The monitoring report addresses two questions:
• How have the risks mentioned in the Hague Resilience Strategy developed?
• What is the status from the initiatives in the Hague Resilience Strategy?
To answer these questions, we drew on the various social impact analyses about the corona crisis, information from the Dutch Bureau for Statistics and the national planning agencies and the international World Risk Report of the World Economic Forum. Information on the progress of the initiatives was collected through interviews.
Like the Resilience Strategy, the monitoring report distinguishes between two types of risk: things that go wrong immediately, such as a cyber attack, extreme weather, a pandemic or attack. These are called shocks in the report. In addition, there are things that take place gradually that can have an impact on the functioning of a city in the long run such as climate change, undermining criminality, segregation or poverty. These are called stresses in the report. The corona crisis underlines the importance of considering these two types of risks in conjunction. In addition, existing stresses, such as poverty, loneliness and inequality of opportunity, amplify or arise from the consequences of the corona crisis. This ensures that certain residents or neighborhoods are hit harder than others.

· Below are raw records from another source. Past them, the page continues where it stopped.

(** [df[label] = values]: an existing column is overwritten in place, a new
    one is appended.  The values assigned below are always computed from the
    frame they are assigned to, one per row, so they carry its index and the
    assignment is positional. *)
Definition setitem (label : string) (values : list cell) (df : frame) : frame :=
  {| columns := set_label label (columns df);
     rows := zip_with (set_cell label (columns df)) (rows df) values |}.

(** [df.rename(columns=mapping)] *)
Fixpoint rename_label (mapping : list (string * string)) (label : string) : string :=
  match mapping with
  | [] => label
  | (old, new) :: rest => if String.eqb old label then new else rename_label rest label
  end.

Definition rename (mapping : list (string * string)) (df : frame) : frame :=
  {| columns := map (rename_label mapping) (columns df); rows := rows df |}.

(** ** Ordering of cells, as [sort_values] uses it *)

Definition is_null (c : cell) : bool :=
  match c with
  | CNull | CNaT => true
  | _ => false
  end.

Inductive kind := KNum | KStr | KTime.

Definition kind_of (c : cell) : option kind :=
  match c with
  | CNull | CNaT => None
  | CStr _ => Some KStr
  | CInt _ | CNum _ => Some KNum
  | CTime _ => Some KTime
  end.

Definition kind_eqb (a b : kind) : bool :=
  match a, b with
  | KNum, KNum | KStr, KStr | KTime, KTime => true
  | _, _ => false
  end.

Fixpoint kinds (col : list cell) : list kind :=
  match col with
  | [] => []
  | c :: cs => match kind_of c with
               | Some k => k :: kinds cs
               | None => kinds cs
               end
  end.

(** The values of a column can be ordered when those present are all numbers,
    all strings or all timestamps; Python raises [TypeError] on a mix. *)
Definition comparable (col : list cell) : bool :=
  match kinds col with
  | [] => true
  | k :: ks => forallb (kind_eqb k) ks
  end.

Definition rank (c : cell) : Z :=
  match c with
  | CInt _ | CNum _ => 0
  | CStr _ => 1
  | CTime _ => 2
  | CNull | CNaT => 3
  end.

(** Ascending order with missing values last ([na_position='last']).  Cells
    of different kinds never meet in a comparable column; they are ranked by
    kind to keep the order total. *)
Definition cell_leb (a b : cell) : bool :=
  match a, b with
  | CStr s, CStr t => String.leb s t
  | CTime s, CTime t => s <=? t
  | CInt x, CInt y => x <=? y
  | CInt x, CNum y => Qle_bool (inject_Z x) y
  | CNum x, CInt y => Qle_bool x (inject_Z y)
  | CNum x, CNum y => Qle_bool x y
  | _, _ => rank a <=? rank b
  end.

(** Lexicographic order on the key cells of two rows. *)
Fixpoint keys_leb (a b : list cell) : bool :=
  match a, b with
  | x :: a', y :: b' =>
      if negb (cell_leb y x) then true
      else if negb (cell_leb x y) then false
      else keys_leb a' b'
  | _, _ => true
  end.

(** A stable sort: an element is placed before the later elements it does not
    exceed. *)
Section Sort.
Context {A : Type} (leb : A -> A -> bool).

Fixpoint insert (x : A) (l : list A) : list A :=
  match l with
  | [] => [x]
  | y :: l' => if leb x y then x :: l else y :: insert x l'
  end.

Definition sort (l : list A) : list A := fold_right insert [] l.
End Sort.
(** * The Dead Drop: daily puzzle scheduling and scoring engine

    A shallow embedding of [src/App.jsx]: the seeded shuffle
    ([seededRandom], [getMasterPuzzleList]), the day index
    ([getDayIndex]), the daily window ([getTodaysPuzzles]), answer
    verification and scoring ([hashGuess], [handleSubmit]) and the
    [localStorage] session (the load effect); then the render, the
    share text ([handleShare]) and the countdown
    ([calculateTimeLeft]). *)

From Stdlib Require Import ZArith NArith QArith Lia String Ascii Bool.
From Stdlib Require Import DecimalString DecimalZ DecimalN DecimalFacts.
From Stdlib Require Import Qabs Qround Qreduction Lqa.
From stdpp Require Import base list gmap strings.

Local Open Scope Z_scope.

(** ** JavaScript numbers

    Every number the engine computes with is an integer or an integer
    multiple of [2^-32].  A JavaScript number is an IEEE-754 double: an
    integer is held exactly while its magnitude is at most [2^53]; above
    that the result of an arithmetic operation is rounded to 53
    significant bits, ties to the even significand. *)
Module JsNum.

(** Round an integer to the nearest double (round-to-nearest, ties-to-even). *)
Definition rne53 (x : Z) : Z :=
  let a := Z.abs x in
  if a <=? 2 ^ 53 then x
  else
    let e := Z.log2 a - 52 in
    let q := a / 2 ^ e in
    let r := a mod 2 ^ e in
    let half := 2 ^ (e - 1) in
    let q' := if (half <? r) || ((r =? half) && Z.odd q) then q + 1 else q in
    Z.sgn x * (q' * 2 ^ e).
Lemma tsum_nonneg (t : Tensor3) :
  (forall c i j, in_shape t c i j -> exists q, tat t c i j = Fin q /\ 0 <= q) ->
  exists S, tsum t = Fin S /\
            forall c i j q, in_shape t c i j -> tat t c i j = Fin q -> q <= S.
Proof.
  intro H. unfold tsum.
  assert (Hrow : forall c i, (c < d0 t)%nat -> (i < d1 t)%nat ->
            exists S, sum_range (d2 t) (fun j => tat t c i j) = Fin S /\ 0 <= S /\
              forall j q, (j < d2 t)%nat -> tat t c i j = Fin q -> q <= S).
  { intros c i Hc Hi. apply sum_range_nonneg. intros j Hj. apply H.
    unfold in_shape; auto. }
  assert (Hpl : forall c, (c < d0 t)%nat ->
            exists S, sum_range (d1 t) (fun i => sum_range (d2 t) (fun j => tat t c i j))
                      = Fin S /\ 0 <= S /\
              forall i j q, (i < d1 t)%nat -> (j < d2 t)%nat ->
                            tat t c i j = Fin q -> q <= S).
  { intros c Hc.
    destruct (sum_range_nonneg (d1 t) (fun i => sum_range (d2 t) (fun j => tat t c i j)))
      as [S [E [HS Hb]]].
    { intros i Hi. destruct (Hrow c i Hc Hi) as [S [E [HS _]]]. eauto. }
    exists S. split; [exact E|]. split; [exact HS|].
    intros i j q Hi Hj Hq. destruct (Hrow c i Hc Hi) as [R [ER [_ HR]]].
    pose proof (HR j q Hj Hq). pose proof (Hb i R Hi ER). lra. }
  destruct (sum_range_nonneg (d0 t)
              (fun c => sum_range (d1 t) (fun i => sum_range (d2 t) (fun j => tat t c i j))))
    as [S [E [_ Hb]]].
  { intros c Hc. destruct (Hpl c Hc) as [S [E [HS _]]]. eauto. }
  exists S. split; [exact E|].
  intros c i j q [Hc [Hi Hj]] Hq. destruct (Hpl c Hc) as [R [ER [_ HR]]].
  pose proof (HR i j q Hi Hj Hq). pose proof (Hb c R Hc ER). lra.
Qed.
(** C10. A buffer with the magic, the header and all its 32-byte
    directory records inside it is parsed whatever the payload offsets
    and sizes are; a stored payload is the part of
    [lump_offset .. lump_offset + size_on_disk] the buffer has, so a
    payload that reaches past the end is cut at the end of the buffer
    (possibly to nothing) and is shorter than a non-zero declared size. *)
Theorem read_wad_truncates_payload (data : bytes) :
  slice data 0 4 = bytes_of "WAD2" ->
  12 <= len data ->
  (forall i, 0 <= i < Wad.num_lumps data ->
     Wad.record data i + 32 <= len data) ->
  exists lumps,
    read_wad data = Ok lumps /\
    (forall i, 0 <= i < Wad.num_lumps data ->
       is_Some (lumps !! Wad.name data i)) /\
    (forall name ty d,
       lumps !! name = Some (ty, d) ->
       exists i, 0 <= i < Wad.num_lumps data /\
         Wad.name data i = name /\
         d = slice data (Wad.lump_offset data i)
               (Wad.lump_offset data i + Wad.disk_size data i) /\
         len d = Z.min (Wad.disk_size data i)
                   (Z.max 0 (len data - Wad.lump_offset data i)) /\
         (len data < Wad.lump_offset data i + Wad.disk_size data i ->
          d = drop (Z.to_nat (Wad.lump_offset data i)) data /\
          len d = Z.max 0 (len data - Wad.lump_offset data i) /\
          (0 < Wad.disk_size data i -> len d < Wad.disk_size data i))).
Proof.
  intros Hmagic Hlen Hin.
  assert (read_wad data
          = Ok (dict_of (Wad.entry data <$> seqZ 0 (Wad.num_lumps data))))
    as Hok.
  { apply read_wad_Ok_iff. repeat split; try done.
    intros i Hi. specialize (Hin i Hi). lia. }
  eexists. split; [exact Hok|]. split.
  - intros i Hi. apply dict_of_records_is_Some. by exists i.
  - intros name ty d Hlook.
    apply (read_wad_lookup _ _ _ _ _ Hok) in Hlook
      as (i & Hi & Hname & _ & Hd & _).
    exists i. split; [done|]. split; [done|].
    unfold Wad.payload in Hd. subst d.
    pose proof (u32_at_range data (Wad.record data i)) as Hlo.
    pose proof (u32_at_range data (Wad.record data i + 4)) as Hds.
    fold (Wad.lump_offset data i) in Hlo. fold (Wad.disk_size data i) in Hds.
    split; [done|]. split.
    + rewrite len_slice by lia. lia.
    + intros Hpast. split; [apply slice_past_end; lia|].
      rewrite len_slice by lia. split; lia.
Qed.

Of course, the corona crisis is not the only risk. Cities worldwide have to deal with climate change, growth, a changing economy and an increasing cyber threat, among other things. The monitoring report describes on the basis of data and examples that The Hague is no exception. The developments described emphasize the importance for the Municipal Executive to make the city as resistant as possible to them. This responsibility is widely taken up, both in the city and by the municipal organisation. In addition to the municipal services, the Hague Resilience Program also contributes to this. The monitoring report mentions two risks that were not included in the Hague Resilience Strategy, but which were explicitly discussed in the sources consulted. These are (1) fake news & disinformation and (2) an accumulation of various shocks and stresses in young people.
The challenge to increase urban resilience is to make the above-described relationship between risks work in favor of The Hague. This can be done, for example, by opting for interventions that adapt the city to climate change and at the same time have a positive social impact. By taking initiatives that ensure that The Hague's economy becomes stronger and at the same time makes it more accessible to people with a distance to the labor market. By organizing the mobility of The Hague in such a way that residents can move in a sustainable way, while at the same time connecting residents of vulnerable neighborhoods with new opportunities to work and learn. By taking initiatives that connect residents, both as a source of happiness and help. In good times, such combinations increase the quality of the city and The Hague's society. In bad times, they dampen the impact of setbacks and contribute to a resilient recovery. In 2019, The Hague Resilience Strategy described a selection of 41 new and existing initiatives that manage to make the combinations described above. The monitoring report describes how these 41 initiatives have fared over the past 2 years, what lessons have been learned and takes a look at the near future of each initiative. The picture that emerges from this is that a large number of the new initiatives have been started, realized or expanded. The initiatives that already existed have developed further or have even been scaled up. There are also initiatives that have since been terminated. The lessons that this offers us are taken into account when developing others.